▸ Required action:
Produce an exact copy of the first line of the data below and each line after it, please, up to and including the one with "destruct Hd as".

▸ Input material:
(** C5, as the code has it.  A section with exactly the keys [database],
    [user] and [password], each with a value that [str] turns into text,
    is accepted, with host "127.0.0.1", port "5432" and these texts. *)
Theorem db_info_defaults (repr : value → result string) (m : gmap string value) :
  dom m = {["database"; "user"; "password"]} →
  (∀ k v, m !! k = Some v → converts repr v) →
  ∃ d u p sd su sp,
    m !! "database" = Some d ∧ m !! "user" = Some u ∧ m !! "password" = Some p ∧
    py_str repr d = Ok sd ∧ py_str repr u = Ok su ∧ py_str repr p = Ok sp ∧
    _db_info repr (VDict m) =
      Ok {| host := "127.0.0.1"; port := "5432"; database := sd;
            user := su; password := sp |}.
Proof.
  intros Hdom Hc.
  assert (Hin : ∀ k, k ∈ dom m ↔ k = "database" ∨ k = "user" ∨ k = "password").
  { intros k. rewrite Hdom, !elem_of_union, !elem_of_singleton. tauto. }
  assert (Hd : is_Some (m !! "database")) by (apply elem_of_dom, Hin; auto).
  assert (Hu : is_Some (m !! "user")) by (apply elem_of_dom, Hin; auto).
  assert (Hp : is_Some (m !! "password")) by (apply elem_of_dom, Hin; auto).
  assert (Hh : m !! "host" = None).
  { apply not_elem_of_dom. rewrite Hin. intros [?|[?|?]]; discriminate. }
  assert (Ho : m !! "post" = None).
  { apply not_elem_of_dom. rewrite Hin. intros [?|[?|?]]; discriminate. }
  destruct Hd as [d Hd], Hu as [u Hu], Hp as [p Hp].
  destruct (Hc _ _ Hd) as [sd Hsd], (Hc _ _ Hu) as [su Hsu], (Hc _ _ Hp) as [sp Hsp].
  exists d, u, p, sd, su, sp. repeat split; try assumption.
  apply db_info_Ok_iff. exists d, u, p.
  rewrite Hh, Ho. cbn [from_option id host port database user password].
  split; [exact Hd|]. split; [exact Hu|]. split; [exact Hp|].
  split; [reflexivity|]. split; [apply py_str_default_port|].
  split; [exact Hsd|]. split; [exact Hsu | exact Hsp].
Qed.

Lemma db_info_defaults_witness :
  _db_info (λ _, Ok "")
    (VDict (<["database" := VStr "etl"]> (<["user" := VStr "u"]>
           {["password" := VInt 7]}))) =
  Ok {| host := "127.0.0.1"; port := "5432"; database := "etl";
        user := "u"; password := "7" |}.
Proof.
  destruct (db_info_defaults (λ _, Ok "")
              (<["database" := VStr "etl"]> (<["user" := VStr "u"]>
                 {["password" := VInt 7]})))
    as (d & u & p & sd & su & sp & Hd & Hu & Hp & Hsd & Hsu & Hsp & H).
  - rewrite !dom_insert_L, dom_singleton_L. apply (assoc_L (∪)).
  - intros k v Hv.
    destruct (decide (k = "database")) as [->|H1];
      [vm_compute in Hv; injection Hv as <-; eexists; reflexivity|].
    destruct (decide (k = "user")) as [->|H2];
      [vm_compute in Hv; injection Hv as <-; eexists; reflexivity|].
    destruct (decide (k = "password")) as [->|H3];
      [vm_compute in Hv; injection Hv as <-; eexists; vm_compute; reflexivity|].
    rewrite !lookup_insert_ne, lookup_singleton_ne in Hv by congruence.
    discriminate Hv.
  - rewrite H. vm_compute in Hd, Hu, Hp.
    injection Hd as <-. injection Hu as <-. injection Hp as <-.
    vm_compute in Hsd, Hsu, Hsp.
    injection Hsd as <-. injection Hsu as <-. injection Hsp as <-.
    reflexivity.
Defined.

(** C5, as stated, fails on a section whose three keys are present but
    whose database is an integer of more than 4300 digits: [str] raises
    [ValueError] and no endpoint is returned. *)
Lemma db_info_defaults_huge_int :
  dom (<["database" := VInt example_huge_int]> (<["user" := VStr "u"]>
         ({["password" := VStr "p"]} : gmap string value))) =
    {["database"; "user"; "password"]} ∧
  _db_info (λ _, Ok "")
    (VDict (<["database" := VInt example_huge_int]> (<["user" := VStr "u"]>
           {["password" := VStr "p"]}))) =
    Raise (ValueError int_max_str_error).
Proof.
  split.
  - rewrite !dom_insert_L, dom_singleton_L. apply (assoc_L (∪)).
  - vm_compute. reflexivity.
Qed.

(** ** The default path *)

(** C2, as the code has it.  With no explicit path the constructor reads
    the file named after the lower-cased symbolic name of the member:
    test, dev, prod, local. *)
Theorem resolve_path_default_uses_name (env : ENV) :
  resolve_path None env =
    match env with
    | TEST => "test.transform.yml"
    | DEV => "dev.transform.yml"
    | PROD => "prod.transform.yml"
    | LOCAL => "local.transform.yml"
    end ∧
  ∀ repr path_exists open_r safe_load,
    __init__ repr path_exists open_r safe_load None env =
    __init__ repr path_exists open_r safe_load (Some (resolve_path None env)) env.
Proof. split; [destruct env; reflexivity | reflexivity]. Qed.

(** C2, as stated, fails for the development environment: the path is not
    "development.transform.yml". *)
Lemma resolve_path_DEV_not_development :
  resolve_path None DEV ≠ ENV_value DEV ++ ".transform.yml" ∧
  resolve_path None DEV ≠ "development.transform.yml".
Proof. split; vm_compute; discriminate. Qed.

(** ** [ENV.get_by_value] *)

Lemma get_by_value_match (s : string) (e : ENV) :
  lower s = lower (ENV_value e) → get_by_value s = Ok e.
Proof.
  intros H. unfold get_by_value. cbv zeta. rewrite H.
  destruct e; reflexivity.
Qed.

Lemma get_by_value_no_match (s : string) :
  (∀ e, lower s ≠ lower (ENV_value e)) →
  get_by_value s = Raise (ValueError "нет такого значения").
Proof.
  intros H. unfold get_by_value, ENV_members. cbv zeta.
  cbn [get_by_value_loop].
  rewrite !(proj2 (String.eqb_neq _ _)); [reflexivity|..];
    intros E; eapply H; symmetry; exact E.
Qed.

(** C7. The lookup compares lower-cased texts: a string that matches the
    value of a member in lower case yields that member, and a string that
    matches none raises [ValueError]. *)
Theorem get_by_value_case_insensitive (s : string) :
  (∀ e, lower s = lower (ENV_value e) → get_by_value s = Ok e) ∧
  ((∀ e, lower s ≠ lower (ENV_value e)) →
   get_by_value s = Raise (ValueError "нет такого значения")).
Proof.
  split; [intros e; apply get_by_value_match | apply get_by_value_no_match].
Qed.

Lemma get_by_value_case_insensitive_witness :
  get_by_value "LocaL" = Ok LOCAL ∧
  get_by_value "staging" = Raise (ValueError "нет такого значения").
Proof.
  split.
  - apply (proj1 (get_by_value_case_insensitive "LocaL") LOCAL). reflexivity.
  - apply (proj2 (get_by_value_case_insensitive "staging")).
    intros e; destruct e; vm_compute; discriminate.
Defined.

Example get_by_value_LOCAL_spellings :
  get_by_value "LOCAL" = Ok LOCAL ∧ get_by_value "local" = Ok LOCAL ∧
  get_by_value "LocaL" = Ok LOCAL.
Proof. repeat split. Qed.

Lemma get_by_value_Ok_iff (s : string) (e : ENV) :
  get_by_value s = Ok e ↔ lower s = lower (ENV_value e).
Proof.
  split; [|apply get_by_value_match].
  unfold get_by_value, ENV_members. cbv zeta. cbn [get_by_value_loop].
  repeat match goal with
         | |- context [String.eqb ?a ?b] =>
             destruct (String.eqb_spec a b) as [E|_];
             [intros [= <-]; symmetry; exact E|]
         end.
  discriminate.
Qed.

(** ** [_load_environment_config] *)

(** C8. When the file exists and its parsed content is not a dict (a
    scalar, a list, or [None] for an empty document), the load raises
    [ETLSyncConfigException] with the format message. *)
Theorem load_not_dict_format_error (path_exists : string → bool)
    (open_r : string → result string) (safe_load : string → result value)
    (path text : string) (v : value) :
  path_exists path = true →
  open_r path = Ok text →
  safe_load text = Ok v →
  is_dict v = false →
  _load_environment_config path_exists open_r safe_load path =
    Raise (ETLSyncConfigException ("Ошибка формата файла: " ++ path)).
Proof.
  intros He Ho Hl Hv. unfold _load_environment_config.
  rewrite He, Ho. cbn. rewrite Hl. cbn.
  destruct v; (discriminate || reflexivity).
Qed.

Lemma load_not_dict_format_error_witness :
  _load_environment_config (λ _, true) (λ _, Ok "- a") (λ _, Ok (VList [VStr "a"]))
    "local.transform.yml" =
  Raise (ETLSyncConfigException "Ошибка формата файла: local.transform.yml") ∧
  _load_environment_config (λ _, true) (λ _, Ok "") (λ _, Ok VNone)
    "local.transform.yml" =
  Raise (ETLSyncConfigException "Ошибка формата файла: local.transform.yml").
Proof.
  split.
  - apply (load_not_dict_format_error _ _ _ _ "- a" (VList [VStr "a"])); reflexivity.
  - apply (load_not_dict_format_error _ _ _ _ "" VNone); reflexivity.
Defined.

Lemma load_dict (path_exists : string → bool) (open_r : string → result string)
    (safe_load : string → result value) (path text : string)
    (m : gmap string value) :
  path_exists path = true → open_r path = Ok text → safe_load text = Ok (VDict m) →
  _load_environment_config path_exists open_r safe_load path = Ok m.
Proof.
  intros He Ho Hl. unfold _load_environment_config.
  rewrite He, Ho. cbn. rewrite Hl. reflexivity.
Qed.

Lemma load_missing_file (path_exists : string → bool) (open_r : string → result string)
    (safe_load : string → result value) (path : string) :
  path_exists path = false →
  _load_environment_config path_exists open_r safe_load path =
    Raise (FileNotFoundError ("Конфиг " ++ path ++ " не найден")).
Proof. intros He. unfold _load_environment_config. rewrite He. reflexivity. Qed.

(** ** [_table_info] *)

Section TableInfo.

Context (repr : value → result string).

(** What [_table_info] does on a dict, step by step: the two shape checks,
    then the schema, the table, the columns and the keys, each turned into
    text as it is read. *)
Lemma table_info_dict (m : gmap string value) :
  _table_info repr (VDict m) =
    match default (VList []) (m !! "columns") with
    | VList cs =>
        match default (VList []) (m !! "pk") with
        | VList ks =>
            py_str repr (default (VStr "public") (m !! "schema")) ≫= λ str_schema,
            match m !! "table" with
            | Some t =>
                py_str repr t ≫= λ str_table,
                mapM (py_str repr) cs ≫= λ str_columns,
                mapM (py_str repr) ks ≫= λ str_pk,
                Ok {| schema := str_schema; table := str_table;
                      columns := str_columns; pk := str_pk |}
            | None => Raise (KeyError "table")
            end
        | _ => Raise (ETLSyncConfigException "pk")
        end
    | _ => Raise (ETLSyncConfigException "columns")
    end.
Proof.
  unfold _table_info. cbn.
  destruct (default (VList []) (m !! "columns")); try reflexivity. cbn.
  destruct (default (VList []) (m !! "pk")); try reflexivity. cbn.
  destruct (py_str repr (default (VStr "public") (m !! "schema"))); [|reflexivity].
  cbn. destruct (m !! "table") as [t|]; [|reflexivity].
  cbn. destruct (py_str repr t); reflexivity.
Qed.

(** When [_table_info] accepts a dict. *)
Lemma table_info_Ok_iff (m : gmap string value) (t : SyncConfigTable) :
  _table_info repr (VDict m) = Ok t ↔
  ∃ cs ks tv,
    default (VList []) (m !! "columns") = VList cs ∧
    default (VList []) (m !! "pk") = VList ks ∧
    m !! "table" = Some tv ∧
    py_str repr (default (VStr "public") (m !! "schema")) = Ok (schema t) ∧
    py_str repr tv = Ok (table t) ∧
    mapM (py_str repr) cs = Ok (columns t) ∧
    mapM (py_str repr) ks = Ok (pk t).
Proof.
  rewrite table_info_dict. split.
  - intros H.
    destruct (default (VList []) (m !! "columns")) as [| | | | |cs|];
      try discriminate H.
    destruct (default (VList []) (m !! "pk")) as [| | | | |ks|];
      try discriminate H.
    apply bind_Ok_inv in H as (ss & Hs & H).
    destruct (m !! "table") as [tv|]; [|discriminate H].
    apply bind_Ok_inv in H as (st & Ht & H).
    apply bind_Ok_inv in H as (sc & Hc & H).
    apply bind_Ok_inv in H as (sk & Hk & H).
    injection H as <-. exists cs, ks, tv. repeat split; assumption.
  - intros (cs & ks & tv & -> & -> & -> & -> & Ht & Hc & Hk).
    cbn. rewrite Ht. cbn. rewrite Hc. cbn. rewrite Hk. cbn.
    destruct t; reflexivity.
Qed.

Lemma table_info_not_dict (v : value) :
  is_dict v = false → _table_info repr v = Raise (AttributeError (type_name v) "get").
Proof. destruct v; (discriminate || reflexivity). Qed.

Lemma table_info_empty : _table_info repr (VDict ∅) = Raise (KeyError "table").
Proof. reflexivity. Qed.

(** An accepted section is a dict with an explicit [table] entry. *)
Lemma table_info_Ok_inv (v : value) (t : SyncConfigTable) :
  _table_info repr v = Ok t →
  ∃ m tv, v = VDict m ∧ m !! "table" = Some tv ∧ py_str repr tv = Ok (table t).
Proof.
  destruct v as [| | | | | |m]; try discriminate.
  intros H. apply table_info_Ok_iff in H as (cs & ks & tv & _ & _ & Ht & _ & Hs & _).
  exists m, tv. repeat split; assumption.
Qed.

(** The shape checks come first. *)
Lemma table_info_columns_not_list (m : gmap string value) :
  is_list (default (VList []) (m !! "columns")) = false →
  _table_info repr (VDict m) = Raise (ETLSyncConfigException "columns").
Proof.
  rewrite table_info_dict.
  destruct (default (VList []) (m !! "columns")); (discriminate || reflexivity).
Qed.

Lemma table_info_pk_not_list (m : gmap string value) :
  is_list (default (VList []) (m !! "columns")) = true →
  is_list (default (VList []) (m !! "pk")) = false →
  _table_info repr (VDict m) = Raise (ETLSyncConfigException "pk").
Proof.
  rewrite table_info_dict.
  destruct (default (VList []) (m !! "columns")); try discriminate.
  destruct (default (VList []) (m !! "pk")); (discriminate || reflexivity).
Qed.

▸ Solution for this exercise:
(** C5, as the code has it.  A section with exactly the keys [database],
    [user] and [password], each with a value that [str] turns into text,
    is accepted, with host "127.0.0.1", port "5432" and these texts. *)
Theorem db_info_defaults (repr : value → result string) (m : gmap string value) :
  dom m = {["database"; "user"; "password"]} →
  (∀ k v, m !! k = Some v → converts repr v) →
  ∃ d u p sd su sp,
    m !! "database" = Some d ∧ m !! "user" = Some u ∧ m !! "password" = Some p ∧
    py_str repr d = Ok sd ∧ py_str repr u = Ok su ∧ py_str repr p = Ok sp ∧
    _db_info repr (VDict m) =
      Ok {| host := "127.0.0.1"; port := "5432"; database := sd;
            user := su; password := sp |}.
Proof.
  intros Hdom Hc.
  assert (Hin : ∀ k, k ∈ dom m ↔ k = "database" ∨ k = "user" ∨ k = "password").
  { intros k. rewrite Hdom, !elem_of_union, !elem_of_singleton. tauto. }
  assert (Hd : is_Some (m !! "database")) by (apply elem_of_dom, Hin; auto).
  assert (Hu : is_Some (m !! "user")) by (apply elem_of_dom, Hin; auto).
  assert (Hp : is_Some (m !! "password")) by (apply elem_of_dom, Hin; auto).
  assert (Hh : m !! "host" = None).
  { apply not_elem_of_dom. rewrite Hin. intros [?|[?|?]]; discriminate. }
  assert (Ho : m !! "post" = None).
  { apply not_elem_of_dom. rewrite Hin. intros [?|[?|?]]; discriminate. }
  destruct Hd as [d Hd], Hu as [u Hu], Hp as [p Hp].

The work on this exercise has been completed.